Tagesecho WM-Organisatoren unter Druck: Firmen klagen wegen nicht bezahlter Rechnungen
Die Weltmeisterschaften im Nordischen Skisport, die im Februar im nordböhmischen Liberec / Reichenberg ausgetragen wurden, waren rein sportlich ein voller Erfolg. Nun aber sickert durch: In finanzieller Hinsicht waren sie viel zu teuer. Immer mehr Firmen, die für die WM tätig waren, haben die Organisatoren bereits verklagt. Grund: die Rechnungen wurden nicht bezahlt. Ein Ende der Klagewelle ist noch nicht abzusehen.
Foto: www.liberec2009.com
Bereits vor zwei Wochen ist bekannt geworden, dass die Organisatoren der
Ski-WM bei etlichen Firmen Schulden in mehrfacher Millionenhöhe haben. Bei
den Gläubigern handelt es sich vor allem um Kleinunternehmer, ihre
Anwälte wollten die Namen der Firmen bisher nicht preisgeben. Jetzt aber
hat mit der Technischen Hochschule in Liberec erstmals eine öffentliche
Einrichtung verkündet, für die Bereitstellung ihrer Mensa und ihrer
Studentenwohnheime zu Übernachtungszwecken noch keinen einzigen Heller
erhalten zu haben. In Rechnung gestellt hatte die Technische Hochschule
dafür 8,75 Millionen Kronen, umgerechnet 320.000 Euro. Da man das Geld
aber dringend brauche, will die Uni das WM-Organisationskomitee nun
verklagen. Uni-Sprecherin Jaroslava Kočárková:
„Laut Vertrag sollte die Rechnung über die gewährten Dienstleistungen bis Ende April bezahlt werden. Das WM-Organisationskomitee ist sich dieser Schulden bewusst und will sie nach Erhalt der letzten Finanzrate vom Internationalen Skiverband begleichen. Aber die Universität arbeitet mit öffentlichem Geld, und wir müssen streng nach dem Gesetz vorgehen.“
Kateřina Neumannová (Foto: www.liberec2009.com)
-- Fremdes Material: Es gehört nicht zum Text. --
(* ===== verification/Pump.v ===== *)
(** * Pump: moving packets between WireGuard and a peer
    (client/internal/proxy/wireguard.go, dummy.go)

    A proxied connection has two goroutines: one reads what WireGuard sends to
    the local socket and writes it to the connection with the peer, the other
    the reverse.  Each is a sequence of steps: the look at the context, the read,
    the write.  Packets arrive, writes fail, sockets are closed and the proxy is
    closed between any two of them. *)

From S2P Require Import Prelude GoLib Model.
From stdpp Require Import list.

(** A packet: its bytes. *)
Abbreviation packet := (list Z) (only parsing).

(** Where a goroutine stands. *)
Inductive PumpPhase := AtSelect | AtRead | AtWrite (buf : packet) | Returned.

(** One direction: the packets that wait to be read, what has been written,
    whether the socket that is read is closed; and, for the specification, all
    packets that ever arrived. *)
Record PumpState := mkPump {
  Pump_In : list packet; Pump_Out : list packet; Pump_Closed : bool; Pump_Phase : PumpPhase; Pump_Arrived : list packet }.

(** [buf := make([]byte, 1500)]: a read of a datagram leaves out what does not
    fit. *)
Definition buf_size : nat := 1500.
Definition Read_into (p : packet) : packet := take buf_size p.

Definition set_Phase v p := mkPump (Pump_In p) (Pump_Out p) (Pump_Closed p) v (Pump_Arrived p).

(** An iteration of the loop of [proxyToRemote] and [proxyToLocal], step by
    step; [io_ok]: the read or the write succeeds; a failed read of an open
    socket loses the packet it was for, if there is one.  Errors go on with the
    next iteration.  [None]: the read waits. *)
Definition pump_step (cancelled io_ok : bool) (p : PumpState) : option PumpState :=
  match Pump_Phase p with
  | AtSelect => Some (set_Phase (if cancelled then Returned else AtRead) p)
  | AtRead =>
      if Pump_Closed p then Some (set_Phase AtSelect p)
      else match Pump_In p with
           | [] => if io_ok then None else Some (set_Phase AtSelect p)
           | x :: l => Some (mkPump l (Pump_Out p) (Pump_Closed p)
                               (if io_ok then AtWrite (Read_into x) else AtSelect) (Pump_Arrived p))
           end
  | AtWrite b =>
      Some (mkPump (Pump_In p) (if io_ok then Pump_Out p ++ [b] else Pump_Out p) (Pump_Closed p) AtSelect (Pump_Arrived p))
  | Returned => None
  end.
Definition pump_arrive (x : packet) (p : PumpState) : PumpState :=
  mkPump (Pump_In p ++ [x]) (Pump_Out p) (Pump_Closed p) (Pump_Phase p) (Pump_Arrived p ++ [x]).
Definition pump_close (p : PumpState) : PumpState := mkPump (Pump_In p) (Pump_Out p) true (Pump_Phase p) (Pump_Arrived p).
Definition pump_start : PumpState := mkPump [] [] false AtSelect [].

(** The proxy: its context and the two goroutines. *)
Record ProxyState := mkProxy { PX_Cancelled : bool; PX_ToRemote : PumpState; PX_ToLocal : PumpState }.

Inductive proxy_label :=
  | WireguardSends (x : packet) | PeerSends (x : packet)
  | ProxyToRemote (io_ok : bool) | ProxyToLocal (io_ok : bool)
  | ProxyCancel | LocalClosed | RemoteClosed.

Definition proxyToRemote (io_ok : bool) (s : ProxyState) : option ProxyState :=
  p ← pump_step (PX_Cancelled s) io_ok (PX_ToRemote s); Some (mkProxy (PX_Cancelled s) p (PX_ToLocal s)).
Definition proxyToLocal (io_ok : bool) (s : ProxyState) : option ProxyState :=
  p ← pump_step (PX_Cancelled s) io_ok (PX_ToLocal s); Some (mkProxy (PX_Cancelled s) (PX_ToRemote s) p).
(** Both goroutines are started; [Close] cancels the context and closes the
    local socket; that of the peer is closed with its agent. *)
Definition proxy_started : ProxyState := mkProxy false pump_start pump_start.
Definition proxy_step (l : proxy_label) (s : ProxyState) : option ProxyState :=
  match l with
  | WireguardSends x => Some (mkProxy (PX_Cancelled s) (pump_arrive x (PX_ToRemote s)) (PX_ToLocal s))
  | PeerSends x => Some (mkProxy (PX_Cancelled s) (PX_ToRemote s) (pump_arrive x (PX_ToLocal s)))
  | ProxyToRemote ok => proxyToRemote ok s
  | ProxyToLocal ok => proxyToLocal ok s
  | ProxyCancel => Some (mkProxy true (PX_ToRemote s) (PX_ToLocal s))
  | LocalClosed => Some (mkProxy (PX_Cancelled s) (pump_close (PX_ToRemote s)) (PX_ToLocal s))
  | RemoteClosed => Some (mkProxy (PX_Cancelled s) (PX_ToRemote s) (pump_close (PX_ToLocal s)))
  end.
Inductive proxy_reachable : ProxyState → Prop :=
  | proxy_init : proxy_reachable proxy_started
  | proxy_next s l s' : proxy_reachable s → proxy_step l s = Some s' → proxy_reachable s'.

(** Running labels in turn. *)
Definition proxy_run (ls : list proxy_label) (s : ProxyState) : option ProxyState := foldl (λ o l, s ← o; proxy_step l s) (Some s) ls.

(* ------------------------------------------------------------------ *)
(** ** dummy.go *)

(** The dummy: one goroutine reads and forgets until a read fails, the other
    writes a ping every five seconds until a write fails. *)
Record DummyState := mkDummy { Dummy_Cancelled : bool; Dummy_Reader : bool; Dummy_Writer : bool; Dummy_Written : list string }.
Definition NewDummyProxy : DummyState := mkDummy false false false [].
Definition Dummy_Start (d : DummyState) : DummyState := mkDummy (Dummy_Cancelled d) true true (Dummy_Written d).
Definition Dummy_Close (d : DummyState) : DummyState := mkDummy true (Dummy_Reader d) (Dummy_Writer d) (Dummy_Written d).
Definition dummy_read (ok : bool) (d : DummyState) : option DummyState :=
  if Dummy_Reader d then Some (mkDummy (Dummy_Cancelled d) (negb (Dummy_Cancelled d) && ok) (Dummy_Writer d) (Dummy_Written d)) else None.
Definition dummy_write (ok : bool) (d : DummyState) : option DummyState :=
  if Dummy_Writer d then
    if Dummy_Cancelled d then Some (mkDummy true (Dummy_Reader d) false (Dummy_Written d))
    else Some (mkDummy false (Dummy_Reader d) ok (if ok then Dummy_Written d ++ ["hello"] else Dummy_Written d))
  else None.
Definition Dummy_Type : string := "Dummy".

(* ------------------------------------------------------------------ *)
(** ** Properties *)

Definition in_hand (p : PumpState) : list packet := match Pump_Phase p with AtWrite b => [b] | _ => [] end.
(** What was written, is in hand or waits is, in order, part of what arrived;
    what waits is the end of it. *)
Definition pump_ok (p : PumpState) : Prop :=
  ∃ read, Pump_Arrived p = read ++ Pump_In p ∧ (Pump_Out p ++ in_hand p) `sublist_of` (Read_into <$> read).

Lemma pump_step_ok c ok p p' : pump_ok p → pump_step c ok p = Some p' → pump_ok p'.
Proof.
  intros (read & Ha & Hs). unfold pump_step, in_hand in *. destruct (Pump_Phase p) as [| |b|] eqn:Hph.
  - intros [= <-]. exists read. simpl. unfold in_hand. simpl. split; [done|]. by destruct c.
  - destruct (Pump_Closed p).
    + intros [= <-]. by exists read.
    + destruct (Pump_In p) as [|x l] eqn:Hin.
      { destruct ok; [done|]. intros [= <-]. exists read. unfold in_hand. simpl. by rewrite Hin. }
      intros [= <-]. exists (read ++ [x]). simpl.
      split; [by rewrite <-app_assoc|]. unfold in_hand. simpl. rewrite app_nil_r in Hs. rewrite fmap_app. simpl.
      destruct ok; [by apply sublist_app|]. rewrite app_nil_r. etrans; [exact Hs|]. by apply sublist_inserts_r.
  - intros [= <-]. exists read. unfold in_hand. simpl. split; [done|]. rewrite app_nil_r. destruct ok; [done|].
    etrans; [|exact Hs]. by apply sublist_inserts_r.
  - done.
Qed.
Lemma pump_arrive_ok x p : pump_ok p → pump_ok (pump_arrive x p).
Proof. intros (read & Ha & Hs). exists read. unfold in_hand in *. simpl. rewrite Ha. by rewrite <-app_assoc. Qed.
Lemma pump_close_ok p : pump_ok p → pump_ok (pump_close p).
Proof. intros (read & Ha & Hs). by exists read. Qed.

Lemma proxy_ok s : proxy_reachable s → pump_ok (PX_ToRemote s) ∧ pump_ok (PX_ToLocal s).
Proof.
  induction 1 as [|s l s' _ [IH1 IH2] Hstep].
  - split; by exists [].
  - destruct l; simpl in Hstep; unfold proxyToRemote, proxyToLocal in Hstep;
      try (injection Hstep as <-; split; simpl; auto using pump_arrive_ok, pump_close_ok; fail).
    + destruct (pump_step _ _ _) as [p|] eqn:E; [|done]. injection Hstep as <-. split; [exact (pump_step_ok _ _ _ _ IH1 E)|done].
    + destruct (pump_step _ _ _) as [p|] eqn:E; [|done]. injection Hstep as <-. split; [done|exact (pump_step_ok _ _ _ _ IH2 E)].
Qed.

(** C15: However packets, failures, closing and the two goroutines interleave,
    what a proxied connection hands to the peer is part of what WireGuard sent
    to it, in the same order and none of it twice, and what it hands to
    WireGuard is such a part of what the peer sent; only what exceeds the
    buffer is cut off. *)
Theorem proxy_relays s :
  proxy_reachable s →
  Pump_Out (PX_ToRemote s) `sublist_of` (Read_into <$> Pump_Arrived (PX_ToRemote s)) ∧
  Pump_Out (PX_ToLocal s) `sublist_of` (Read_into <$> Pump_Arrived (PX_ToLocal s)).
Proof.
  intros Hs. assert (∀ p, pump_ok p → Pump_Out p `sublist_of` (Read_into <$> Pump_Arrived p)) as Hp.
  { intros p (read & -> & Hr). rewrite fmap_app. etrans; [|by apply sublist_inserts_r, Hr]. by apply sublist_inserts_r. }
  destruct (proxy_ok s Hs). auto.
Qed.

(** While no socket is closed, no write fails and the proxy is not closed, three
    steps of its goroutine take a packet through. *)
Lemma pump_three p x l :
  Pump_Phase p = AtSelect → Pump_Closed p = false → Pump_In p = x :: l →
  (p ← pump_step false true p; p ← pump_step false true p; pump_step false true p) =
    Some (mkPump l (Pump_Out p ++ [Read_into x]) false AtSelect (Pump_Arrived p)).
Proof. intros Hp Hc Hi. unfold pump_step. rewrite Hp. simpl. by rewrite Hc, Hi. Qed.

Fixpoint pump_all (n : nat) (p : PumpState) : option PumpState :=
  match n with 0 => Some p | S n' => p ← pump_step false true p; p ← pump_step false true p; p ← pump_step false true p; pump_all n' p end.
Theorem pump_delivers p :
  Pump_Phase p = AtSelect → Pump_Closed p = false →
  pump_all (length (Pump_In p)) p = Some (mkPump [] (Pump_Out p ++ (Read_into <$> Pump_In p)) false AtSelect (Pump_Arrived p)).
Proof.
  intros Hp Hc. remember (Pump_In p) as l eqn:Hl. symmetry in Hl. revert p Hp Hc Hl.
  induction l as [|x l IH]; intros p Hp Hc Hl; simpl.
  - destruct p. simpl in *. by rewrite app_nil_r, Hp, Hc, Hl.
  - pose proof (pump_three p x l Hp Hc Hl) as H3. destruct (pump_step false true p) as [p1|]; [|done]. simpl in *.
    destruct (pump_step false true p1) as [p2|]; [|done]. simpl in *. rewrite H3. simpl. rewrite IH by done.
    simpl. by rewrite <-app_assoc.
Qed.

(** C29: The goroutines end: once the proxy has been closed and both sockets
    are, each of them is through after at most three more steps of its own,
    whatever it was doing. *)
Theorem proxy_ends p ok1 ok2 ok3 :
  Pump_Closed p = true → Pump_Phase p ≠ Returned →
  ∃ n p', n ≤ 3 ∧ foldl (λ o ok, p ← o; pump_step true ok p) (Some p) (take n [ok1; ok2; ok3]) = Some p' ∧ Pump_Phase p' = Returned.
Proof.
  intros Hc Hp. unfold pump_step. destruct p as [i o c ph a]. simpl in *. subst c. destruct ph; [exists 1|exists 2|exists 2|done];
    simpl; eexists; (split; [lia|]); done.
Qed.

(** A goroutine of which the socket is closed while the proxy is not goes
    round and round: it does not wait and is never through. *)
Lemma pump_spins n ok p : Pump_Closed p = true → Pump_Phase p = AtSelect →
  foldl (λ o ok, p ← o; pump_step false ok p) (Some p) (replicate (n + n) ok) = Some p.
Proof.
  intros Hc Hp. induction n as [|n IH]; [done|]. rewrite Nat.add_succ_r. simpl.
  destruct p as [i o c ph a]. simpl in *. subst. simpl. exact IH.
Qed.

(* ------------------------------------------------------------------ *)
(** ** Example *)

Abbreviation demo_labels := [WireguardSends [1; 2]; ProxyToRemote true; WireguardSends [3]; ProxyToRemote true; PeerSends [9];
  ProxyToRemote true; ProxyToLocal true; ProxyToRemote true; ProxyToRemote true; ProxyToRemote false; ProxyToLocal true; ProxyToLocal true]%Z.
Abbreviation demo_proxy := (default proxy_started (proxy_run demo_labels proxy_started)).

Lemma run_reachable ls s s' : proxy_reachable s → proxy_run ls s = Some s' → proxy_reachable s'.
Proof.
  revert s. induction ls as [|l ls IH]; intros s Hs Hrun; [by injection Hrun as <-|]. unfold proxy_run in *. simpl in Hrun.
  destruct (proxy_step l s) as [s1|] eqn:E.
  - eapply IH; [|exact Hrun]. by eapply proxy_next.
  - exfalso. clear -Hrun. induction ls as [|l0 ls IHl]; [discriminate Hrun|exact (IHl Hrun)].
Qed.

Lemma proxy_relays_witness :
  Pump_Out (PX_ToRemote demo_proxy) = [[1; 2]]%Z ∧ Pump_Out (PX_ToLocal demo_proxy) = [[9]]%Z ∧
  Pump_Out (PX_ToRemote demo_proxy) `sublist_of` (Read_into <$> Pump_Arrived (PX_ToRemote demo_proxy)) ∧
  Pump_Out (PX_ToLocal demo_proxy) `sublist_of` (Read_into <$> Pump_Arrived (PX_ToLocal demo_proxy)).
Proof.
  split; [vm_compute; reflexivity|]. split; [vm_compute; reflexivity|]. apply proxy_relays.
  eapply (run_reachable demo_labels proxy_started); [constructor|vm_compute; reflexivity].
Defined.

Lemma pump_delivers_witness :
  pump_all 2 (mkPump [[1]; [2]] [[7]] false AtSelect [[7]; [1]; [2]])%Z = Some (mkPump [] [[7]; [1]; [2]] false AtSelect [[7]; [1]; [2]])%Z.
Proof. apply (pump_delivers (mkPump [[1]; [2]] [[7]] false AtSelect [[7]; [1]; [2]])%Z); reflexivity. Defined.

Lemma proxy_ends_witness :
  ∃ n p', n ≤ 3 ∧ foldl (λ o ok, p ← o; pump_step true ok p) (Some (mkPump [[4]] [] true (AtWrite [3]) [[3]; [4]]))%Z (take n [true; false; true]) = Some p' ∧
    Pump_Phase p' = Returned.
Proof. apply proxy_ends; [reflexivity|discriminate]. Defined.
Die jetzt unter Druck stehenden WM-Organisatoren beteuern immer wieder,
dass sie sämtliche noch offenen Verbindlichkeiten von dem Geld bezahlen
werden, das ihnen der Internationalen Skiverband (FIS) noch schuldet. Der
Chef des tschechischen Skiverbandes, Lukáš Sobotka, erklärte daher, es
bestehe kein Grund zur Aufregung:
„Nach meinen Informationen besteht kein Grund für die Befürchtung, dass wir das Geld nicht bekommen. Die letzte Rate von der FIS sollte irgendwann im Juni bei uns eingehen. Und von diesem Geld werden wir unsere Schulden begleichen.“
Wenn das aber mal keine Milchmädchenrechnung ist. Laut den Informationen,
die Radio Prag vorliegen, müssen die WM-Organisatoren allein für den
während der Weltmeisterschaft verstärkten städtischen Nahverkehr noch
umgerechnet 800.000 Euro an die Stadt Liberec bezahlen. Die letzte
FIS-Zahlung soll Medienberichten zufolge umgerechnet knapp 1,5 Millionen
Euro betragen. Da sich wegen der laufenden Verschuldung aber auch Zinsen
anhäufen, kann man sich leicht ausrechnen, was davon noch übrig bleibt.
WM-Organisationschefin Kateřina Neumannová ist bisher zu keiner
Stellungnahme bereit. Vielleicht auch ein Indiz dafür, dass die WM, die
den tschechischen Steuerzahler bereits 75 Millionen Euro gekostet hat, in
finanzieller Hinsicht kein Ruhmesblatt war.